CPAMD8 is associated with a rare unique form of autosomal recessive Anterior segment dysgenesis. CPAMD8 encodes C3 and PZP-like alpha-2-macroglobulin domain-containing protein 8, which has been shown to have spatiotemoporal expression (Cheong et al. 2016. PubMed ID: 27839872). RT-PCR and in situ hybridization revealed CPAMD8 is expressed in the iris, cornea, and embryonic neural retina, including strong expression in the distal tips of the retinal neuroepithelium that form the iris and ciliary body and weak expression in lens. These results were consistent with the CPAMD8 expression in the affected tissues. Impaired CPAMD8 function possibly disrupts the normal development of the lens and iris structures (Cheong et al. 2016. PubMed ID: 27839872). CPAMD8 has been cited as a nonessential gene for growth of human tissue culture cells (Online Gene Essentiality, ogee.medgenius.info).
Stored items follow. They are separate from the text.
(** Two readings of a record that agree on everything but [isValid]. *)
Definition sameContents (c c' : Certificate) : Prop :=
  participantName c' = participantName c /\
  eventName c' = eventName c /\
  certificateHash c' = certificateHash c /\
  timestamp c' = timestamp c.

(** Counting from [a]: [a; a+1; ...; a+n-1]. *)
Definition countFrom (a : N) (n : nat) : list N :=
  map (fun k => a + N.of_nat k) (seq 0 n).

(** A run that uses up the counter: issuance number [k] registers the hash
    made of [k+1] letters [a]. *)
Fixpoint hashNo (k : nat) : string :=
  match k with
  | O => "a"
  | S k' => String.append "a" (hashNo k')
  end.

Definition filler (k : nat) : Tx := (alice, IssueCertificate "Alice" "Contest2024" (hashNo k)).

Definition fillers (n : nat) : list Tx := map filler (seq 0 n).

(** The storage after [2^256 - 2] issuances. *)
Definition exhausted : State :=
  run (constructor alice) (fillers (N.to_nat (MAX_UINT256 - 1))).


(** The number of [issueCertificate] calls of a run that went through. *)
Fixpoint successfulIssues (st : State) (txs : list Tx) : nat :=
  match txs with
  | [] => 0
  | tx :: txs' =>
      match snd tx, snd (transact st tx) with
      | IssueCertificate _ _ _, inr _ => S (successfulIssues (step st tx) txs')
      | _, _ => successfulIssues (step st tx) txs'
      end
  end.

(** * The event log *)

(** The [CertificateIssued] entries of the log, oldest first. *)
Definition issuedLog (st : State) : list (N * string * string * string) :=
  omap (fun ev => match ev with
                  | CertificateIssued id p e h => Some (id, p, e, h)
                  | CertificateRevoked _ => None
                  end) (events st).

(** The ids of the [CertificateRevoked] entries of the log, oldest first. *)
Definition revokedLog (st : State) : list N :=
  omap (fun ev => match ev with
                  | CertificateRevoked id => Some id
                  | CertificateIssued _ _ _ _ => None
                  end) (events st).

(** What [certificates[id]] says of a record, as a log entry. *)
Definition logEntry (st : State) (id : N) : N * string * string * string :=
  (id, participantName (certificateAt st id), eventName (certificateAt st id),
   certificateHash (certificateAt st id)).

(** The ids below the counter whose record is still valid. *)
Definition validIds (st : State) : list N :=
  filter (fun id => isValid (certificateAt st id) = true)
         (countFrom 1 (N.to_nat (nextCertificateId st - 1))).

(** * The service and the endpoints

    [BlockchainService] (utils/blockchain.js) and the routes
    [POST /api/certificates/issue], [GET /api/certificates/verify/:hash] and
    [GET /api/certificates/list] (routes/certificates.js), with the
    middleware in front of them: [checkBlockchainService], multer's
    [upload.single] and the error middleware of server.js. The chain is the
    contract storage above and one request runs at a time. What the network
    answers to a request to send a transaction is an input: it refuses (a
    failed gas estimate, no funds) before anything is sent, or it mines the
    transaction. A read-only call is answered with what the contract
    returns. *)

(** JSON values, as the responses carry them. *)
Local Unset Elimination Schemes.
Inductive Json : Type :=
| JNull
| JBool (b : bool)
| JNumber (n : N)
| JString (s : string)
| JArray (items : list Json)
| JObject (fields : list (string * Json)).
Local Set Elimination Schemes.

(** [j.k] for an object [j]. *)
Definition jfield (k : string) (j : Json) : option Json :=
  match j with
  | JObject fields => snd <$> find (fun kv => String.eqb (fst kv) k) fields
  | _ => None
  end.

Record Response : Type := mkResponse {
  status : N;
  body : Json
}.

(** A field of [req.body] as multer leaves it: absent, a string, or an
    array or object (a repeated or bracketed field name). *)
Inductive FormValue : Type :=
| Undefined
| Str (s : string)
| Composite (value : Json).

(** [!v] is false. Arrays and objects are truthy. *)
Definition truthy (v : FormValue) : bool :=
  match v with
  | Undefined => false
  | Str s => nonempty s
  | Composite _ => true
  end.

(** The value as [res.json] writes it. *)
Definition jsonOf (v : FormValue) : Json :=
  match v with
  | Undefined => JNull
  | Str s => JString s
  | Composite value => value
  end.

(** An exception as the [catch] blocks read it. *)
Record Exception : Type := mkException {
  ex_reason : option string;        (* error.reason *)
  ex_dataMessage : option string;   (* error.data.message *)
  ex_message : string               (* error.message *)
}.

(** What the JavaScript runtime and the libraries contribute. *)
Record Runtime : Type := mkRuntime {
  (* crypto.createHash('sha256').update(buffer).digest('hex') *)
  generateFileHash : string -> string;
  (* error.reason of a call that failed an arithmetic check *)
  panicReason : N -> string;
  (* error.data.message of a reverted call, when there is one *)
  dataMessage : Revert -> option string;
  (* error.message of a reverted call *)
  errorText : Revert -> string;
  (* error.message of fs.readFile on a path that is not there *)
  readError : string -> string;
  (* error.message of ethers for a string argument that is no string; the
     text quotes the value *)
  invalidStringMessage : FormValue -> string;
  (* toISOString() of a date in range, the date given in seconds *)
  isoString : N -> string;
  (* error.message of the RangeError toISOString() throws *)
  invalidTimeMessage : string
}.

(** What the network answers to the request to send the transaction: a
    refusal, or the block that mined it. *)
Record Mined : Type := mkMined {
  block_time : N;
  tx_hash : string;
  block_number : N;
  gas_used : N;
  refusal : option Exception
}.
CPAMD8 is associated with Morgagnian cataract in cattle, which suggests a role in lens development (Hollmann et al. 2017. PubMed ID: 28683140; Braun et al. 2019. PubMed ID: 31877171

So far, about 5 causative variants (missense, splicing, small frameshift deletions and insertions) have been reported in CPAMD8. No de novo variants have been documented to date (Human Gene Mutation Database).

Predicting clinical sensitivity for the CPAMD8 gene is challenging due to genetic heterogeneity and the limited number of reported cases. All the documented causative variants are detectable by this NGS technology.

This test is performed using Next-Gen sequencing with additional Sanger sequencing as necessary.

This test provides full coverage of all coding exons of the CPAMD8 gene plus 10 bases flanking noncoding DNA in all available transcripts in addition to non-coding regions in which pathogenic variants have been identified at PreventionGenetics or reported elsewhere. We define full coverage as ≥20X NGS reads or Sanger sequencing. PGnome panels typically provide slightly increased coverage over the PGxome equivalent. PGnome sequencing panels have the added benefit of additional analysis and reporting of deep intronic regions (where applicable).

Dependent on the sequencing backbone selected for this testing, discounted reflex testing to any other similar backbone-based test is available (i.e., PGxome panel to whole PGxome; PGnome panel to whole PGnome).